Exercise prompt: In the listing that follows, locate the line containing "then calcPath_loop fuel'" and the line containing "let reversed_path := rev path in". Retype exactly those two lines and every line between them, and nothing more.

:::

(** * Photo Upload API (server.js): a shallow embedding and its properties

    The development follows [server.js] top-down: the JavaScript string and
    number primitives the file uses, the MD5 digest and hex encoding behind
    [crypto], [generateUniqueFilename], the multer upload middleware as
    configured by the file, the storage gateway, the three route handlers,
    the error-handling middleware and the Express dispatch that ties them
    together.

    Conventions.
    - A JavaScript string is represented by its UTF-8 encoding, one [ascii]
      per byte: these are the bytes [hash.update] digests.  The character
      ['.'] is a single byte that never occurs inside a longer UTF-8
      sequence, so [split('.')] and concatenation commute with the encoding.
    - [Date.now()] and [crypto.randomBytes(8)] read the environment; here
      they are explicit arguments ([now], in milliseconds since the epoch,
      and [random], the bytes drawn).
    - A request is a method, a path (without query string), the file
      parts of its multipart body, and what the libraries in front of the
      routes make of it: the error a body parser raises on it, if any, and
      whether Express finds it a fresh conditional request.  A response is
      a status code and a body.
    - The storage service is external.  The log of the calls the handlers
      make is what the code does; the bucket behind it follows section 4.2
      of the specification. *)

From Stdlib Require Import NArith ZArith Ascii String List Lia.
From Stdlib Require Import DecimalString DecimalN.
From stdpp Require Import base strings list gmap.

Local Open Scope N_scope.
#[local] Arguments String.append !s1 s2 : simpl nomatch.
(** * PSID panel construction and household-transition classification

    A shallow embedding of the Python package [psid] (modules [sample],
    [transitions], [panel], and what they use of [load] and [variables]),
    together with the properties its design document states about it.

    Conventions of the embedding.
    - A pandas cell is a [pyval]: Python's [None], a floating point NaN
      (pandas' missing marker) or an integer.  Integer-valued floats compare
      equal to the integer in Python, hence are not distinguished.
    - The rows of a DataFrame are a list, in the order of the table; its
      index is the list of the labels of the rows.  Selecting rows keeps
      their labels, [reset_index(drop=True)], [merge] and
      [concat(ignore_index=True)] number the rows anew, and [copy()] builds
      an equal table in a new object.
    - The identifier and the time column of a person-year table, and the two
      core identifiers [ER30001] and [ER30002] of the individual file, hold
      integers (no missing value) and are fields of the rows; the integer
      type pandas stores the core identifiers in is a field of the file.
    - DataFrames are mutable objects: they live in a heap, a [Panel] holds
      a reference to its table, and every pandas call that builds a table
      allocates.
    - Python exceptions are the [Raise] branch of [result]; [print] appends
      to the standard output of the world.
    - Reading the files of the data directory is left to two functions the
      development is parametrised by, [load_individual] and [load_family];
      the creation of the data directory is not represented. *)

From Stdlib Require Import ZArith Lia Ascii.
From stdpp Require Import base decidable option list strings pretty gmap sorting.
(** * scalatrix: scales as paths on a 2D lattice

    A shallow embedding of the MOS and Scale classes of scalatrix
    (src/mos.cpp, include/scalatrix/mos.hpp, src/scale.cpp, src/params.cpp)
    and the properties of them that the specification states, followed by
    the functions around them (src/c_api.cpp, src/label_calculator.cpp,
    src/pitchset.cpp, src/spectrum.cpp, src/consonance.cpp) and further
    properties that the code itself shows.

    Conventions of the embedding.
    - [int] is [Z].  Signed overflow is undefined behaviour in C++, so the
      model describes the executions that stay inside the range of [int].
      [/] and [%] on [int] truncate towards zero: [Z.quot] and [Z.rem].
    - [double] is [R]: arithmetic is exact, there is no rounding, no
      infinity and no NaN.  [std::exp2] is [exp2 x = 2^x].  A quotient whose
      divisor is zero is an infinity or a NaN in the program and no real
      number: the retuning methods, which store such quotients (the
      [generator] of [_recalcOnRetuneUsingAffine], the scale factor of
      [retuneTwoPoints]), return [None] there.  [x / y] elsewhere is the
      total division of the reals: the theorems on those functions assume
      that the divisor is not zero, or do not depend on the quotient.
    - An exception that leaves a function ([std::length_error] of
      [reserve] with a negative count) is [None], or the outcome
      [LengthError] of a method of [MOS].
    - [assert] is the C assertion of a build without NDEBUG: a false
      condition stops the program at that statement.
    - A method that mutates [*this] takes the object before the call and
      returns the object after it. *)

From Equations Require Import Equations.
From Stdlib Require Import ZArith Znumtheory List Bool String Ascii Sorted Lia Reals Lra.
From Stdlib Require Import DecimalString.
From Stdlib Require FMapAVL OrderedTypeEx FMapFacts.
Import ListNotations.

Local Open Scope Z_scope.

(** ** Lattice vectors and tuning-space vectors *)

(** [Vector2i]: a point of the generating lattice, with the operators the
    sources use on it ([+], [-], [* int]). *)
Module Vector2i.
Record t : Set := mk { x : Z; y : Z }.
Definition add (u v : t) : t := mk (x u + x v) (y u + y v).
Definition sub (u v : t) : t := mk (x u - x v) (y u - y v).
Definition scale (u : t) (k : Z) : t := mk (x u * k) (y u * k).
End Vector2i.

(** [Vector2d]: a point of tuning space; [ofVector2i] is the conversion
    [Vector2d(v)] of a lattice vector. *)
Module Vector2d.
Record t : Type := mk { x : R; y : R }.
Definition ofVector2i (v : Vector2i.t) : t :=
  mk (IZR (Vector2i.x v)) (IZR (Vector2i.y v)).
End Vector2d.

(** Comparisons of [double] as the conditions of the sources use them. *)
Definition Rleb (x y : R) : bool := if Rle_dec x y then true else false.
Definition Rltb (x y : R) : bool := if Rlt_dec x y then true else false.

(** [std::exp2]. *)
Definition exp2 (x : R) : R := Rpower 2 x.

(** A quotient of two [double]s: no real number when the divisor is zero. *)
Definition Rdiv_checked (x y : R) : option R :=
  if Req_dec_T y 0 then None else Some (x / y)%R.

(** ** Affine transforms *)

(** Modelled from the spec: affine_transform.hpp is not among the sources.
    Section 3 gives the data: [(a, b, c, d, tx, ty)] with
    [apply(x,y) = (a x + b y + tx, c x + d y + ty)], and ["compose(Outer,
    Inner) applies Inner first"].  params.cpp builds a transform with the
    constructor arguments in the order [(a, b, c, d, tx, ty)];
    [AffineTransform()] is the identity map. *)
Module AffineTransform.
Record t : Type := mk { a : R; b : R; c : R; d : R; tx : R; ty : R }.
Definition identity : t := mk 1 0 0 1 0 0.
Definition apply (A : t) (p : Vector2d.t) : Vector2d.t :=
  Vector2d.mk (a A * Vector2d.x p + b A * Vector2d.y p + tx A)
              (c A * Vector2d.x p + d A * Vector2d.y p + ty A).
(** [A * v] for a lattice vector [v]. *)
Definition applyi (A : t) (v : Vector2i.t) : Vector2d.t :=
  apply A (Vector2d.ofVector2i v).
(** [Outer * Inner]. *)
Definition compose (Outer Inner : t) : t :=
  mk (a Outer * a Inner + b Outer * c Inner)
     (a Outer * b Inner + b Outer * d Inner)
     (c Outer * a Inner + d Outer * c Inner)
     (c Outer * b Inner + d Outer * d Inner)
     (a Outer * tx Inner + b Outer * ty Inner + tx Outer)
     (c Outer * tx Inner + d Outer * ty Inner + ty Outer).
(** Assignments to single members. *)
Definition set_a (A : t) (v : R) : t := mk v (b A) (c A) (d A) (tx A) (ty A).
Definition set_tx (A : t) (v : R) : t := mk (a A) (b A) (c A) (d A) v (ty A).
Definition set_ty (A : t) (v : R) : t := mk (a A) (b A) (c A) (d A) (tx A) v.
End AffineTransform.

(** Modelled from the spec: the integer variant of the transform, of the
    same absent header; only its six coefficients are needed here. *)
Module IntegerAffineTransform.
Record t : Set := mk { a : Z; b : Z; c : Z; d : Z; tx : Z; ty : Z }.
End IntegerAffineTransform.

(** ** The parts of the library that are not among the sources *)

(** [findClosestWithinStrip] (lattice.hpp), [LinearSolver6x6::solve]
    (linear_solver.hpp) and [IntegerAffineTransform::linearFromTwoDots] are
    called by the sources but not defined in them.  The model takes them as
    functions that return; what the specification says of their results is
    stated separately ([keeps_in_strip], [advances], [Solves]) and assumed
    only by the theorems that need it. *)
Class Externals : Type := {
  findClosestWithinStrip : AffineTransform.t -> Vector2i.t * Vector2i.t;
  LinearSolver6x6_solve : list (list R) -> list R -> list R;
  linearFromTwoDots :
    Vector2i.t -> Vector2i.t -> Vector2i.t -> Vector2i.t ->
    IntegerAffineTransform.t
}.

(** ** Integer helpers of mos.cpp *)

(** [int gcd(int a, int b)]: [if (b == 0) return a; return gcd(b, a % b);]. *)
Equations? gcd (a b : Z) : Z by wf (Z.abs_nat b) lt :=
gcd a b with Z.eq_dec b 0 => {
  | left _ := a;
  | right _ := gcd b (Z.rem a b) }.
Proof.
  pose proof (Z.rem_bound_abs a b n). lia.
Qed.

(** [calcPath]: the [while (a_ > 1 || b_ > 1)] loop, one iteration per unit
    of fuel, pushing at the back of [path]; [None] when the fuel runs out
    before the loop condition fails. *)
Fixpoint calcPath_loop (fuel : nat) (a_ b_ : Z) (path : list bool)
  : option (list bool) :=
  if (1 <? a_) || (1 <? b_) then
    match fuel with
    | O => None
    | S fuel' =>
        if b_ <? a_
        then calcPath_loop fuel' (a_ - b_) b_ (path ++ [false])
        else calcPath_loop fuel' a_ (b_ - a_) (path ++ [true])
    end
  else Some path.

(** [calcPath(a, b)]: the loop, then [std::reverse].  The fuel [a + b] is
    enough whenever the loop terminates at all, which it does from positive
    coprime [a] and [b] (lemma [calcPath_terminates]); from other inputs the
    loop of the source can run forever, and the model answers [None]. *)
Definition calcPath (a b : Z) : option (list bool) :=
  option_map (@rev bool) (calcPath_loop (Z.to_nat (a + b)) a b []).

(** [applyPath(path, v)]: [for (bool p : path) if (p) b += a; else a += b;]. *)
Definition applyPath_step (ab : Z * Z) (p : bool) : Z * Z :=
  let (a, b) := ab in if p then (a, b + a) else (a + b, b).

Definition applyPath (path : list bool) (v : Vector2i.t) : Vector2i.t :=
  let (a, b) := fold_left applyPath_step path (Vector2i.x v, Vector2i.y v) in
  Vector2i.mk a b.

(** [applyPathReverse(path, v)]: the same loop over the reversed path with
    [b -= a] and [a -= b]. *)
Definition applyPathReverse_step (ab : Z * Z) (p : bool) : Z * Z :=
  let (a, b) := ab in if p then (a, b - a) else (a - b, b).

Definition applyPathReverse (path : list bool) (v : Vector2i.t) : Vector2i.t :=
  let reversed_path := rev path in
  let (a, b) :=
    fold_left applyPathReverse_step reversed_path (Vector2i.x v, Vector2i.y v) in
  Vector2i.mk a b.

(** ** Nodes and scales (scale.cpp) *)

(** Modelled from the spec: pitchset.hpp is not among the sources; a pitch
    of a pitch set has the two members pitchset.cpp and scale.cpp use, a
    label and a log2 frequency ratio. *)
Module PitchSetPitch.
Record t : Type := mk { label : string; log2fr : R }.
Definition default : t := mk EmptyString 0.
End PitchSetPitch.

(** Modelled from the spec: node.hpp is not among the sources.  Section 3
    gives [natural_coord], [tuning_coord] and [pitch]; scale.cpp and mos.cpp
    also use [isTempered], [temperedPitch] and [closestPitch].  [default] is
    the value of [Node()]. *)
Module Node.
Record t : Type := mk {
  natural_coord : Vector2i.t;
  tuning_coord : Vector2d.t;
  pitch : R;
  isTempered : bool;
  temperedPitch : PitchSetPitch.t;
  closestPitch : PitchSetPitch.t
}.
Definition default : t :=
  mk (Vector2i.mk 0 0) (Vector2d.mk 0 0) 0 false
     PitchSetPitch.default PitchSetPitch.default.
End Node.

:::

Result below:
        then calcPath_loop fuel' (a_ - b_) b_ (path ++ [false])
        else calcPath_loop fuel' a_ (b_ - a_) (path ++ [true])
    end
  else Some path.

(** [calcPath(a, b)]: the loop, then [std::reverse].  The fuel [a + b] is
    enough whenever the loop terminates at all, which it does from positive
    coprime [a] and [b] (lemma [calcPath_terminates]); from other inputs the
    loop of the source can run forever, and the model answers [None]. *)
Definition calcPath (a b : Z) : option (list bool) :=
  option_map (@rev bool) (calcPath_loop (Z.to_nat (a + b)) a b []).

(** [applyPath(path, v)]: [for (bool p : path) if (p) b += a; else a += b;]. *)
Definition applyPath_step (ab : Z * Z) (p : bool) : Z * Z :=
  let (a, b) := ab in if p then (a, b + a) else (a + b, b).

Definition applyPath (path : list bool) (v : Vector2i.t) : Vector2i.t :=
  let (a, b) := fold_left applyPath_step path (Vector2i.x v, Vector2i.y v) in
  Vector2i.mk a b.

(** [applyPathReverse(path, v)]: the same loop over the reversed path with
    [b -= a] and [a -= b]. *)
Definition applyPathReverse_step (ab : Z * Z) (p : bool) : Z * Z :=
  let (a, b) := ab in if p then (a, b - a) else (a - b, b).

Definition applyPathReverse (path : list bool) (v : Vector2i.t) : Vector2i.t :=
  let reversed_path := rev path in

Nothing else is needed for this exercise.